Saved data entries
Definition CreateExport (actor : option User) (cluster : string) (body : option createExportRequest) : HM nanswer :=
  match body with
  | None => ret (nstatus 400)
  | Some req =>
      if IsEmpty (er_Name req) || IsEmpty (er_Kind req) then ret (nstatus 400)
      else
        let account := if IsEmpty (er_AccountName req) then "Default" else er_AccountName req in
        match ValidateAccountName account with
        | Some _ => ret (nstatus 400)
        | None =>
            let cid := ClusterID cluster in
            requireMutateAccountAccess actor cid account (λ _,
            let! id := nid in
            let! now := nnow in
            call bad_request (CreateNATSAccountExport id now cid account (er_Kind req) (er_Name req)
                                (er_Subject req) (er_Description req)) (λ e,
            ret (mkNAnswer 201 (NExport e))))
        end
  end.

Definition UpdateExport (actor : option User) (cluster query exportID : string) (body : option createExportRequest) :
    HM nanswer :=
  match body with
  | None => ret (nstatus 400)
  | Some req =>
      if IsEmpty (er_Name req) then ret (nstatus 400)
      else
        let account := accountFromCtx query "" in
        let cid := ClusterID cluster in
        requireMutateAccountAccess actor cid account (λ _,
        let! now := nnow in
        call (not_found_or account_status) (UpdateNATSAccountExport now cid account exportID (er_Name req)
                                              (er_Subject req) (er_Description req)) (λ e,
        ret (mkNAnswer 200 (NExport e))))
  end.

Definition DeleteExport (actor : option User) (cluster query exportID : string) : HM nanswer :=
  let account := accountFromCtx query "" in
  let cid := ClusterID cluster in
  requireMutateAccountAccess actor cid account (λ _,
  call (not_found_or account_status) (DeleteNATSAccountExport cid account exportID) (λ _, ret (nstatus 204))).

(** ** Every request *)

Inductive account_request :=
  | RListUsers (query : string) | RSubjectPermissions (query subject : string)
  | RGetUser (query userID : string) | RCreateUser (body : option natsUserConfigRequest)
  | RUpdateUser (query userID : string) (body : option natsUserConfigRequest)
  | RDeleteUser (query userID : string) | RDownloadCreds (query userID : string)
  | RRotateUser (query userID : string) | RMintJWT (query userID : string)
  | RAssignPerson (query userID : string) (body : option string)
  | RListGroups (query : string) | RCreateGroup (query : string) (body : option createSigningGroupRequest)
  | RUpdateGroup (query groupID : string) (body : option createSigningGroupRequest)
  | RDeleteGroup (query groupID : string)
  | RListExports (query kind : string) | RCreateExport (body : option createExportRequest)
  | RUpdateExport (query exportID : string) (body : option createExportRequest)
  | RDeleteExport (query exportID : string).

Definition serve (actor : option User) (cluster : string) (r : account_request) : HM nanswer :=
  match r with
  | RListUsers q => ListUsers actor cluster q
  | RSubjectPermissions q subject => SubjectPermissions actor cluster q subject
  | RGetUser q u => GetUser actor cluster q u
  | RCreateUser b => CreateUser actor cluster b
  | RUpdateUser q u b => UpdateUser actor cluster q u b
  | RDeleteUser q u => DeleteUser actor cluster q u
  | RDownloadCreds q u => DownloadCreds actor cluster q u
  | RRotateUser q u => RotateUser actor cluster q u
  | RMintJWT q u => MintJWT actor cluster q u
  | RAssignPerson q u b => AssignPerson actor cluster q u b
  | RListGroups q => ListGroups actor cluster q
  | RCreateGroup q b => CreateGroup actor cluster q b
  | RUpdateGroup q g b => UpdateGroup actor cluster q g b
  | RDeleteGroup q g => DeleteGroup actor cluster q g
  | RListExports q k => ListExports actor cluster q k
  | RCreateExport b => CreateExport actor cluster b
  | RUpdateExport q e b => UpdateExport actor cluster q e b
  | RDeleteExport q e => DeleteExport actor cluster q e
  end.
End Handlers.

» WHAT THE TASK REQUIRES
Retype each of the preceding records exactly as printed.

» REPLY
Definition CreateExport (actor : option User) (cluster : string) (body : option createExportRequest) : HM nanswer :=
  match body with
  | None => ret (nstatus 400)
  | Some req =>
      if IsEmpty (er_Name req) || IsEmpty (er_Kind req) then ret (nstatus 400)
      else
        let account := if IsEmpty (er_AccountName req) then "Default" else er_AccountName req in
        match ValidateAccountName account with
        | Some _ => ret (nstatus 400)
        | None =>
            let cid := ClusterID cluster in
            requireMutateAccountAccess actor cid account (λ _,
            let! id := nid in
            let! now := nnow in
            call bad_request (CreateNATSAccountExport id now cid account (er_Kind req) (er_Name req)
                                (er_Subject req) (er_Description req)) (λ e,
            ret (mkNAnswer 201 (NExport e))))
        end
  end.

Definition UpdateExport (actor : option User) (cluster query exportID : string) (body : option createExportRequest) :
    HM nanswer :=
  match body with
  | None => ret (nstatus 400)
  | Some req =>
      if IsEmpty (er_Name req) then ret (nstatus 400)
      else
        let account := accountFromCtx query "" in
        let cid := ClusterID cluster in
        requireMutateAccountAccess actor cid account (λ _,
        let! now := nnow in
        call (not_found_or account_status) (UpdateNATSAccountExport now cid account exportID (er_Name req)
                                              (er_Subject req) (er_Description req)) (λ e,
        ret (mkNAnswer 200 (NExport e))))
  end.

Definition DeleteExport (actor : option User) (cluster query exportID : string) : HM nanswer :=
  let account := accountFromCtx query "" in
  let cid := ClusterID cluster in
  requireMutateAccountAccess actor cid account (λ _,
  call (not_found_or account_status) (DeleteNATSAccountExport cid account exportID) (λ _, ret (nstatus 204))).

(** ** Every request *)

Inductive account_request :=
  | RListUsers (query : string) | RSubjectPermissions (query subject : string)
  | RGetUser (query userID : string) | RCreateUser (body : option natsUserConfigRequest)
  | RUpdateUser (query userID : string) (body : option natsUserConfigRequest)
  | RDeleteUser (query userID : string) | RDownloadCreds (query userID : string)
  | RRotateUser (query userID : string) | RMintJWT (query userID : string)
  | RAssignPerson (query userID : string) (body : option string)
  | RListGroups (query : string) | RCreateGroup (query : string) (body : option createSigningGroupRequest)
  | RUpdateGroup (query groupID : string) (body : option createSigningGroupRequest)
  | RDeleteGroup (query groupID : string)
  | RListExports (query kind : string) | RCreateExport (body : option createExportRequest)
  | RUpdateExport (query exportID : string) (body : option createExportRequest)
  | RDeleteExport (query exportID : string).

Definition serve (actor : option User) (cluster : string) (r : account_request) : HM nanswer :=
  match r with
  | RListUsers q => ListUsers actor cluster q
  | RSubjectPermissions q subject => SubjectPermissions actor cluster q subject
  | RGetUser q u => GetUser actor cluster q u
  | RCreateUser b => CreateUser actor cluster b
  | RUpdateUser q u b => UpdateUser actor cluster q u b
  | RDeleteUser q u => DeleteUser actor cluster q u
  | RDownloadCreds q u => DownloadCreds actor cluster q u
  | RRotateUser q u => RotateUser actor cluster q u
  | RMintJWT q u => MintJWT actor cluster q u
  | RAssignPerson q u b => AssignPerson actor cluster q u b
  | RListGroups q => ListGroups actor cluster q
  | RCreateGroup q b => CreateGroup actor cluster q b
  | RUpdateGroup q g b => UpdateGroup actor cluster q g b
  | RDeleteGroup q g => DeleteGroup actor cluster q g
  | RListExports q k => ListExports actor cluster q k
  | RCreateExport b => CreateExport actor cluster b
  | RUpdateExport q e b => UpdateExport actor cluster q e b
  | RDeleteExport q e => DeleteExport actor cluster q e
  end.
End Handlers.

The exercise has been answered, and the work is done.